Quelle quantité de travail devons-nous réellement faire ? Moins que tu ne le penses

Nous passons environ un tiers de notre vie au travail. Cela représente environ 90 000 heures du temps limité dont nous disposons sur Terre à nous déplacer sur nos lieux de travail pour essayer d'accomplir les tâches figurant sur nos listes de tâches. Mais – et c’est une très grande question – vous êtes-vous déjà arrêté et demandé pourquoi ?

Oui, je sais, et bien sûr, la principale réponse pour presque tout le monde est de gagner un revenu régulier afin de pouvoir le dépenser en vivant le style de vie que nous souhaitons. Cependant, notre travail présente de nombreux autres avantages positifs.

Nous sommes conditionnés à penser qu'une semaine de travail de cinq jours est normale, mais nous pourrions en fait bénéficier de moins de travail.Crédit: Tamara Voninski

Notre travail nous donne un statut social, celui que nous avons tendance à échanger comme des cartes de visite verbales lorsque nous sommes à un dîner. Le travail nous donne des interactions sociales, souvent avec des personnes d'horizons variés, que nous ne rencontrerions peut-être pas naturellement dans nos cercles sociaux bien usés. Le travail nous donne une structure temporelle indiquant où nous devons être et quand, et il nous donne une idée, aussi infime soit-elle, du sens et du but des longues années qui s'ajoutent à une carrière.
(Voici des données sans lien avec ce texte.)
(** * rcon-mcp-server: the RCON protocol client and the session registry

    A shallow embedding of package [internal/rcon] (the protocol client and
    the session manager) and of the connect tool of [internal/mcp/server.go],
    with the properties of the protocol client, of the packet codec and of
    the session registry.

    Conventions.
    - An [int32] is a [Z]; every place where Go wraps is written with
      [int32] below.
    - A Go [string] is a byte sequence; [[]byte(s)] is
      [list_byte_of_string s] and [string(bs)] is [string_of_list_byte bs].
    - Every method of the source mutates its receiver and may return early
      with an error: a method is a function [S -> S * result A] (the state
      after the call, and what the call returned).
    - The mutexes are not modelled: every method runs alone. *)

From Stdlib Require Import ZArith Lia List String.
From Stdlib.Strings Require Import Byte.
From stdpp Require Import base option gmap strings list.

Local Open Scope Z_scope.

(** ** Fixed-width integers and bytes *)

(** Conversion of an integer to [int32] (two's complement wrap-around). *)
Definition int32 (z : Z) : Z := (z + 2 ^ 31) mod 2 ^ 32 - 2 ^ 31.

Definition int32_range (z : Z) : Prop := - 2 ^ 31 <= z < 2 ^ 31.

(** Go's [byte(v)]: the low eight bits. *)
Definition byte_of_Z (z : Z) : byte :=
  match Byte.of_N (Z.to_N (z mod 256)) with
  | Some b => b
  | None => x00
  end.

Definition Z_of_byte (b : byte) : Z := Z.of_N (Byte.to_N b).

(** [binary.LittleEndian.PutUint32(b, uint32(v))]:
    [b[0] = byte(v); b[1] = byte(v >> 8); b[2] = byte(v >> 16);
     b[3] = byte(v >> 24)]. *)
Definition put_int32_le (v : Z) : list byte :=
  [ byte_of_Z v;
    byte_of_Z (Z.shiftr v 8);
    byte_of_Z (Z.shiftr v 16);
    byte_of_Z (Z.shiftr v 24) ].

(** [binary.LittleEndian.Uint32(b)]:
    [uint32(b[0]) | uint32(b[1])<<8 | uint32(b[2])<<16 | uint32(b[3])<<24]. *)
Definition uint32_le (b0 b1 b2 b3 : byte) : Z :=
  Z.lor (Z_of_byte b0)
    (Z.lor (Z.shiftl (Z_of_byte b1) 8)
       (Z.lor (Z.shiftl (Z_of_byte b2) 16) (Z.shiftl (Z_of_byte b3) 24))).

(** [binary.Read(r, binary.LittleEndian, &x)] for [x : int32], on the four
    bytes at the head of [bs]; [None] when fewer than four are there. *)
Definition get_int32_le (bs : list byte) : option Z :=
  match bs with
  | b0 :: b1 :: b2 :: b3 :: _ => Some (int32 (uint32_le b0 b1 b2 b3))
  | _ => None
  end.

(** ** Errors and results *)

(** The errors of the two packages.  The source builds them with
    [errors.New] and [fmt.Errorf]; each constructor stands for one message,
    and a [cause] argument is the error wrapped with [%w]. *)
Inductive error : Type :=
  | NetError (msg : string)            (* an error of the transport (package net) *)
  | EOF                                (* io.EOF *)
  | UnexpectedEOF                      (* io.ErrUnexpectedEOF *)
  | AlreadyConnected                   (* "already connected" *)
  | ConnectionError (cause : error)    (* "failed to connect: %w" *)
  | NotConnected                       (* "not connected" *)
  | AlreadyAuthenticated               (* "already authenticated" *)
  | SendAuthError (cause : error)      (* "failed to send auth packet: %w" *)
  | ReadAuthError (cause : error)      (* "failed to read auth response: %w" *)
  | AuthenticationFailed               (* "authentication failed: invalid password" *)
  | UnexpectedResponse                 (* "authentication failed: unexpected response ID" *)
  | NotAuthenticated                   (* "not authenticated" *)
  | SendCommandError (cause : error)   (* "failed to send command: %w" *)
  | ReadResponseError (cause : error)  (* "failed to read response: %w" *)
  | ResponseMismatch                   (* "response ID mismatch" *)
  | CloseError (cause : error)         (* "failed to close connection: %w" *)
  | WriteDeadlineError (cause : error) (* "failed to set write deadline: %w" *)
  | ReadDeadlineError (cause : error)  (* "failed to set read deadline: %w" *)
  | InvalidPacketSize (size : Z)       (* "invalid packet size: %d" *)
  | DuplicateSession (id : string)     (* "session with ID %s already exists" *)
  | SessionNotFound (id : string)      (* "session with ID %s not found" *)
  | DisconnectClientError (cause : error) (* "failed to disconnect client: %w" *)
  | CreateSessionFailed (cause : error)   (* mcp: "failed to create session: %w" *)
  | ConnectFailed (cause : error)         (* mcp: "failed to connect: %w" *)
  | AuthenticateFailed (cause : error).   (* mcp: "failed to authenticate: %w" *)

(** What a call returns: a value, an error, or a run-time panic (a method
    called through a nil [conn]). *)
Inductive result (A : Type) : Type :=
  | Ok (a : A)
  | Err (e : error)
  | Panic.
Arguments Ok {A} a.
Arguments Err {A} e.
Arguments Panic {A}.
(** X3: pressing the reset button a second time changes nothing: a session
    state produced by a reset is a fixed point of the reset. *)
Theorem reset_idempotent (S0 I0 : Q) (ss ss' : gmap string Q) :
  reset_to_paper_baseline S0 I0 ss = Some ss' ->
  reset_to_paper_baseline S0 I0 ss' = Some ss'.
Proof.
  intros H. destruct (reset_to_paper_baseline_Some _ _ _ _ H) as [HS HI].
  rewrite (reset_to_paper_baseline_nonzero S0 I0 ss HS HI) in H.
  rewrite (reset_to_paper_baseline_nonzero S0 I0 ss' HS HI).
  injection H as <-. f_equal. apply map_eq. intros k.
  destruct (decide (k = "μ_I")) as [->|?]; [now simplify_map_eq|].
  destruct (decide (k = "μ_S")) as [->|?]; [now simplify_map_eq|].
  destruct (decide (k = "γ")) as [->|?]; [now simplify_map_eq|].
  destruct (decide (k = "θ")) as [->|?]; [now simplify_map_eq|].
  destruct (decide (k = "β")) as [->|?]; [now simplify_map_eq|].
  destruct (decide (k = "Λ")) as [->|?]; [now simplify_map_eq|].
  now rewrite !lookup_insert_ne by congruence.
Qed.

Lemma reset_idempotent_witness :
  reset_to_paper_baseline 6768 34000 ∅
    = Some (<["μ_I" := 450 / 34000]> (<["μ_S" := 250 / 6768]> (<["γ" := 0]>
             (<["θ" := 29]> (<["β" := 9 / (6768 * 34000)]>
               (<["Λ" := 2262]> ∅)))))) /\
  reset_to_paper_baseline 6768 34000
    (<["μ_I" := 450 / 34000]> (<["μ_S" := 250 / 6768]> (<["γ" := 0]>
      (<["θ" := 29]> (<["β" := 9 / (6768 * 34000)]> (<["Λ" := 2262]> ∅))))))
    = Some (<["μ_I" := 450 / 34000]> (<["μ_S" := 250 / 6768]> (<["γ" := 0]>
             (<["θ" := 29]> (<["β" := 9 / (6768 * 34000)]>
               (<["Λ" := 2262]> ∅)))))).
Proof.
  split; [reflexivity|].
  apply (reset_idempotent 6768 34000 ∅). reflexivity.
Defined.

(** X4: a reset touches the six slider keys and nothing else: afterwards
    each of the six keys has an entry, and every other key of the session
    state is as it was. *)
Theorem reset_changes_only_slider_keys (S0 I0 : Q) (ss ss' : gmap string Q) :
  reset_to_paper_baseline S0 I0 ss = Some ss' ->
  forall k : string,
    (k ∈ ["Λ"; "β"; "θ"; "γ"; "μ_S"; "μ_I"] -> is_Some (ss' !! k)) /\
    (k ∉ ["Λ"; "β"; "θ"; "γ"; "μ_S"; "μ_I"] -> ss' !! k = ss !! k).
Proof.
  intros H k. destruct (reset_to_paper_baseline_Some _ _ _ _ H) as [HS HI].
  rewrite (reset_to_paper_baseline_nonzero S0 I0 ss HS HI) in H.
  injection H as <-. split; intros Hk.
  - repeat (apply elem_of_cons in Hk as [-> | Hk]; [now simplify_map_eq|]).
    now apply elem_of_nil in Hk.
  - repeat (rewrite lookup_insert_ne;
              [|intros <-; apply Hk; repeat constructor]).
    reflexivity.
Qed.
(** [maxHp || 1] *)
Definition maxHpOr1 (f : Fighter) : Z := if (maxHp f =? 0)%Z then 1%Z else maxHp f.

(** One melee block: attacker [a] against defender [d]. *)
Definition meleeBlock (isSingleplayer : bool) (hb : option Rect) (a d : Fighter)
    : Fighter * Fighter * MeleeOutcome :=
  match meleeGuard hb a d with
  | Some launchFlag =>
      let a := setLaunch launchFlag true a in
      if parrying d && negb (parryConsumed d) then
        let d := set_parryConsumed true d in
        let d := set_parryFreezeTimer 0.15 d in
        if ranging1 a || ranging2 a then (a, d, ParryNegated launchFlag)
        else
          let ang := if Qltb (x d) (x a) then Math_PI else angle0 in
          (receiveHit 20 120 1 (Some ang) a, d, ParryReflected launchFlag)
      else if negb (parrying d) || parryConsumed d then
        if isSingleplayer then
          (a, takeDamage (Math_ceil (inject_Z (maxHpOr1 d) / 3)) d, MeleeHit launchFlag)
        else
          let ang := if Qltb (x a) (x d) then Math_PI else angle0 in
          (a, receiveHit 30 140 0.6 (Some ang) d, MeleeHit launchFlag)
      else (a, d, Unresolved launchFlag)
  | None => (a, d, NoResolution)
  end.

(** The melee part of the pass: both hitboxes are taken first, then P1's
    attack on P2 is resolved, then P2's attack on P1. *)
Definition meleePass (wd : World) : World * MeleeOutcome * MeleeOutcome :=
  let h1 := hitbox (p1 wd) in
  let h2 := hitbox (p2 wd) in
  let '(a1, d2, o1) := meleeBlock (npcController wd) h1 (p1 wd) (p2 wd) in
  let '(a2, d1, o2) := meleeBlock (npcController wd) h2 d2 a1 in
  (set_fighter P2 a2 (set_fighter P1 d1 wd), o1, o2).

(** Which branch of a projectile-versus-fighter test ran. *)
Inductive ProjOutcome : Type :=
  | ProjMiss      (* own projectile, or no overlap *)
  | ProjParried   (* negated by the defender's parry *)
  | ProjHit       (* resolved as a normal hit *)
  | ProjNeither.

(** [pr.owner.stunTimer = 1.2]; an owner other than the two combatants is
    outside the pair. *)
Definition stunOwner (o : option Side) (fs : Fighter * Fighter) : Fighter * Fighter :=
  match o with
  | Some P1 => (set_stunTimer 1.2 (fst fs), snd fs)
  | Some P2 => (fst fs, set_stunTimer 1.2 (snd fs))
  | None => fs
  end.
Il y a peu de doute sur le fait que nous tirons une combinaison d'avantages de notre emploi, mais il y a une autre grande question que nous posons rarement, et c'est la suivante : quelle quantité de travail devons-nous réellement faire ? Si nous retirons hypothétiquement de l’argent, quelle est la quantité minimale de travail que nous devrions effectuer pour tirer tous les bénéfices psychologiques positifs de notre travail ?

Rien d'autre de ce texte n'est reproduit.